*Problem:* Please print only the top portion of the entries below, ending with the line that contains "mon_events : list", exactly as written.

*Raw data:*
(* ===== verification/Monitor.v ===== *)
(** The external address of a node: [node/monitor/].  The monitoring
    goroutine asks the primary relay server's STUN service; what the UDP
    socket yields is a sequence of read outcomes. *)
From stdpp Require Import pretty.
From S2P Require Import Prelude Wire Stun.
#[local] Set Warnings "-clear-no-such-hyp".

#[export] Instance byte_countable : Countable Byte.byte.
Proof. refine (inj_countable' byte.unsigned byte.of_Z _). intros b. apply byte.of_Z_unsigned. Defined.

Definition ErrNoSTUNServer : error := EMsg "no STUN server found".

(** [Monitor]; [mon_events] are the addresses of the
    [EventTypeExternalAddressChanged] events on the channel. *)
Record Monitor := mkMonitor {
  mon_stunServer : option RelayServer;
  mon_externalAddr : option string;
  mon_events : list string }.

Definition New (s : RelayServer) : Monitor := mkMonitor (Some s) None [].
Definition SetSTUNServer (s : RelayServer) (m : Monitor) : Monitor :=
  mkMonitor (Some s) (mon_externalAddr m) (mon_events m).
Definition ExternalAddress (m : Monitor) : string := default EmptyString (mon_externalAddr m).

(** ** Detection *)

(** [inflight]: the requests waiting for an answer, by transaction. *)
Abbreviation Inflight := (gmap TxID Z).

Definition older (a b : TxID * Z) : Prop := snd a <= snd b.
#[local] Instance older_dec a b : Decision (older a b).
Proof. unfold older. apply _. Defined.
(** [gcInflight]: with more than 20 requests, the records from the middle on,
    in increasing order of time, are deleted. *)
Definition gcInflight (inflight : Inflight) : Inflight :=
  if decide (20 < size inflight)%nat then
    let records := merge_sort older (map_to_list inflight) in
    foldl (fun m r => delete (fst r) m) inflight (drop (length records / 2) records)
  else inflight.

(** What one [ReadFromUDP] and the write that may follow it meet. *)
Inductive ReadOutcome :=
| ReadTimeout (cancelled : option error) (txID : TxID) (now : Z) (write : result unit)
| ReadError (e : error)
| ReadPacket (remote : string) (data : bytes).

Section Detect.
(** [net.IP.String] of an address that is not IPv4. *)
Context (ipv6_string : bytes -> string).

Definition IP_String (ip : bytes) : string :=
  match To4 ip with
  | Some [a; b; c; d] =>
    (pretty (byte.unsigned a) ++ "." ++ pretty (byte.unsigned b) ++ "." ++ pretty (byte.unsigned c) ++ "."
     ++ pretty (byte.unsigned d))%string
  | _ => ipv6_string ip
  end.
Definition host_port (host : string) (port : Z) : string := (host ++ ":" ++ pretty port)%string.

(** One iteration of the loop: the requests in flight afterwards, what was
    written, and the result when the function returns. *)
Definition detect_turn (address : string) (inflight : Inflight) (r : ReadOutcome)
  : Inflight * option bytes * option (result string) :=
  match r with
  | ReadTimeout (Some e) _ _ _ => (inflight, None, Some (Err e))
  | ReadTimeout None txID now write =>
    let inflight := <[txID := now]> (gcInflight inflight) in
    match write with
    | Ok _ => (inflight, Some (Request txID), None)
    | Err e => (inflight, None, Some (Err e))
    | Panic w => (inflight, None, Some (Panic w))
    end
  | ReadError e => (inflight, None, Some (Err e))
  | ReadPacket remote data =>
    if negb (String.eqb remote address) then (inflight, None, None)
    else
      match ParseResponse data with
      | Err _ => (inflight, None, None)
      | Panic w => (inflight, None, Some (Panic w))
      | Ok (txID, addr, port) =>
        match inflight !! txID with
        | None => (inflight, None, None)
        | Some _ => (inflight, None, Some (Ok (host_port (IP_String addr) port)))
        end
      end
  end.

(** The loop over what the socket yields; [None] while it still waits. *)
Fixpoint detect_loop (address : string) (inflight : Inflight) (rs : list ReadOutcome) : option (result string) :=
  match rs with
  | [] => None
  | r :: rs =>
    match detect_turn address inflight r with
    | (_, _, Some res) => Some res
    | (inflight, _, None) => detect_loop address inflight rs
    end
  end.

(** [DetectExternalAddress]; [dial] is the outcome of dialling the server. *)
Definition DetectExternalAddress (dial : string -> result unit) (persistent : bool) (rs : list ReadOutcome)
    (m : Monitor) : Monitor * option (result string) :=
  match mon_stunServer m with
  | None => (m, Some (Err ErrNoSTUNServer))
  | Some s =>
    let address := host_port (rs_Host s) (rs_STUNPort s) in
    match dial address with
    | Err e => (m, Some (Err e))
    | Panic w => (m, Some (Panic w))
    | Ok _ =>
      let res := detect_loop address ∅ rs in
      (match res with
       | Some (Ok a) => if persistent then mkMonitor (mon_stunServer m) (Some a) (mon_events m) else m
       | _ => m
       end, res)
    end
  end.

Definition defaultInterval : Z := 30 * Second.
Definition fastDetectInterval : Z := 2 * Second.

(** One turn of [Monitoring]: the next interval, or [None] while the
    detection waits. *)
Definition Monitoring_turn (dial : string -> result unit) (rs : list ReadOutcome) (m : Monitor) : Monitor * option Z :=
  match DetectExternalAddress dial false rs m with
  | (m, None) => (m, None)
  | (m, Some (Ok externalAddr)) =>
    (if decide (mon_externalAddr m = Some externalAddr) then m
     else mkMonitor (mon_stunServer m) (Some externalAddr) (mon_events m ++ [externalAddr]), Some defaultInterval)
  | (m, Some (Err e)) => (m, Some (if decide (e = ErrNoSTUNServer) then fastDetectInterval else defaultInterval))
  | (m, Some (Panic _)) => (m, None)
  end.

End Detect.

(** ** Lemmas *)

Lemma lookup_deletes (l : list (TxID * Z)) : forall (m : Inflight) k,
  foldl (fun m r => delete (fst r) m) m l !! k = if decide (k ∈ map fst l) then None else m !! k.
Proof.
  induction l as [|[t x] l IH]; intros m k; cbn; [by rewrite decide_False by set_solver|]. rewrite IH.
  destruct (decide (k = t)) as [->|Hne].
  - rewrite lookup_delete_eq. rewrite (decide_True (P := t ∈ t :: _)) by set_solver. by destruct (decide _).
  - rewrite lookup_delete_ne by done. destruct (decide (k ∈ map fst l)), (decide (k ∈ t :: map fst l)); set_solver.
Qed.

(** The transactions that survive the collection are those of the older
    half. *)
Lemma gc_keeps (inflight : Inflight) k :
  (20 < size inflight)%nat ->
  is_Some (gcInflight inflight !! k) <->
  k ∈ map fst (take (size inflight / 2) (merge_sort older (map_to_list inflight))).
Proof.
  intros Hs. unfold gcInflight. rewrite decide_True by done. set (rs := merge_sort older _). rewrite lookup_deletes.
  assert (rs ≡ₚ map_to_list inflight) as Hp by apply merge_sort_Permutation.
  assert (length rs = size inflight) as Hl by (by rewrite Hp, length_map_to_list). rewrite Hl.
  assert (NoDup (map fst rs)) as Hnd by (rewrite Hp; apply NoDup_fst_map_to_list).
  rewrite <- (take_drop (size inflight / 2) rs), map_app in Hnd. apply NoDup_app in Hnd as (_ & Hdisj & _).
  destruct (decide (k ∈ map fst (drop _ rs))) as [Hin|Hout].
  - split; [by intros []|]. intros Hk. by destruct (Hdisj k Hk).
  - assert (is_Some (inflight !! k) <-> k ∈ map fst rs) as ->.
    { rewrite Hp. unfold is_Some. split.
      - intros [x Hx]. apply list_elem_of_fmap. exists (k, x). split; [done|]. by apply elem_of_map_to_list.
      - intros ([k' x] & -> & Hx)%list_elem_of_fmap. exists x. by apply elem_of_map_to_list. }
    rewrite <- (take_drop (size inflight / 2) rs) at 1. rewrite map_app, elem_of_app. tauto.
Qed.

Lemma gc_bounded (inflight : Inflight) : (size inflight <= 21)%nat -> (size (gcInflight inflight) <= 20)%nat.
Proof.
  intros Hs. destruct (decide (20 < size inflight)%nat) as [Hgt|Hle]; [|unfold gcInflight; rewrite decide_False by lia; lia].
  set (l := map fst (take (size inflight / 2) (merge_sort older (map_to_list inflight)))).
  assert (size (gcInflight inflight) <= length l)%nat as Hl.
  { rewrite <- size_dom. unfold size, set_size. cbn. apply submseteq_length, NoDup_submseteq; [apply NoDup_elements|].
    intros k Hk%elem_of_elements%elem_of_dom. by apply gc_keeps. }
  unfold l in Hl. rewrite length_map, length_take in Hl. assert (size inflight = 21)%nat as Hsz by lia. rewrite Hsz in Hl.
  change (21 / 2)%nat with 10%nat in Hl. lia.
Qed.

Section Facts.
Context (ipv6_string : bytes -> string).

(** A datagram from another address, and an outcome after which the loop goes
    on asking. *)
Definition stray (address : string) (r : ReadOutcome) : Prop :=
  exists remote data, r = ReadPacket remote data /\ remote <> address.
Definition retry (r : ReadOutcome) : Prop := exists txID now, r = ReadTimeout None txID now (Ok tt).

Lemma stray_ignored address inflight rs rest :
  Forall (stray address) rs ->
  detect_loop ipv6_string address inflight (rs ++ rest) = detect_loop ipv6_string address inflight rest.
Proof using Type.
  induction 1 as [|r rs (remote & data & -> & Hne) _ IH]; [done|]. cbn. by destruct (String.eqb_spec remote address).
Qed.
Lemma retries_go_on address rs : Forall (fun r => stray address r \/ retry r) rs -> forall inflight rest,
  exists inflight', detect_loop ipv6_string address inflight (rs ++ rest) = detect_loop ipv6_string address inflight' rest.
Proof using Type.
  induction 1 as [|r rs Hr _ IH]; intros inflight rest; [by exists inflight|].
  destruct Hr as [(remote & data & -> & Hne)|(txID & now & ->)]; cbn.
  - destruct (String.eqb_spec remote address); [done|]. apply IH.
  - apply IH.
Qed.

Lemma request_is_answered (tx : TxID) (ip : bytes) (port : Z) :
  txid_wf tx -> (zlen ip = 4 \/ zlen ip = 16) -> 0 <= port < 2 ^ 16 ->
  exists w, serveProtocol (Request tx) ip port = Ok w /\ ParseResponse w = Ok (tx, default ip (To4 ip), port).
Proof using Type.
  intros Htx Hip Hp. destruct (stun_response_roundtrip tx ip port Htx Hip Hp) as (w & Hw & Hparse).
  exists w. split; [|done]. pose proof (stun_request_roundtrip tx Htx) as Hreq. unfold serveProtocol.
  assert (Is (Request tx) = true) as -> by (unfold ParseBindingRequest in Hreq; by destruct (Is (Request tx))).
  cbn [negb]. rewrite Hreq. res_simpl. unfold u16. rewrite Z.mod_small by done. by rewrite Hw.
Qed.

End Facts.

(** The collection keeps the requests sent first and forgets the ones that
    can still be answered: of 21 requests sent one after the other the last
    eleven are dropped. *)
Example newest_requests_forgotten :
  let send m n := <[[byte.of_Z n] := n]> m in
  let inflight : gmap TxID Z := foldl send ∅ (seqZ 1 21) in
  gcInflight inflight !! [byte.of_Z 21] = None /\ gcInflight inflight !! [byte.of_Z 1] = Some 1.
Proof. by vm_compute. Qed.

*Exercise solution:*
(* ===== verification/Monitor.v ===== *)
(** The external address of a node: [node/monitor/].  The monitoring
    goroutine asks the primary relay server's STUN service; what the UDP
    socket yields is a sequence of read outcomes. *)
From stdpp Require Import pretty.
From S2P Require Import Prelude Wire Stun.
#[local] Set Warnings "-clear-no-such-hyp".

#[export] Instance byte_countable : Countable Byte.byte.
Proof. refine (inj_countable' byte.unsigned byte.of_Z _). intros b. apply byte.of_Z_unsigned. Defined.

Definition ErrNoSTUNServer : error := EMsg "no STUN server found".

(** [Monitor]; [mon_events] are the addresses of the
    [EventTypeExternalAddressChanged] events on the channel. *)
Record Monitor := mkMonitor {
  mon_stunServer : option RelayServer;
  mon_externalAddr : option string;
  mon_events : list string }.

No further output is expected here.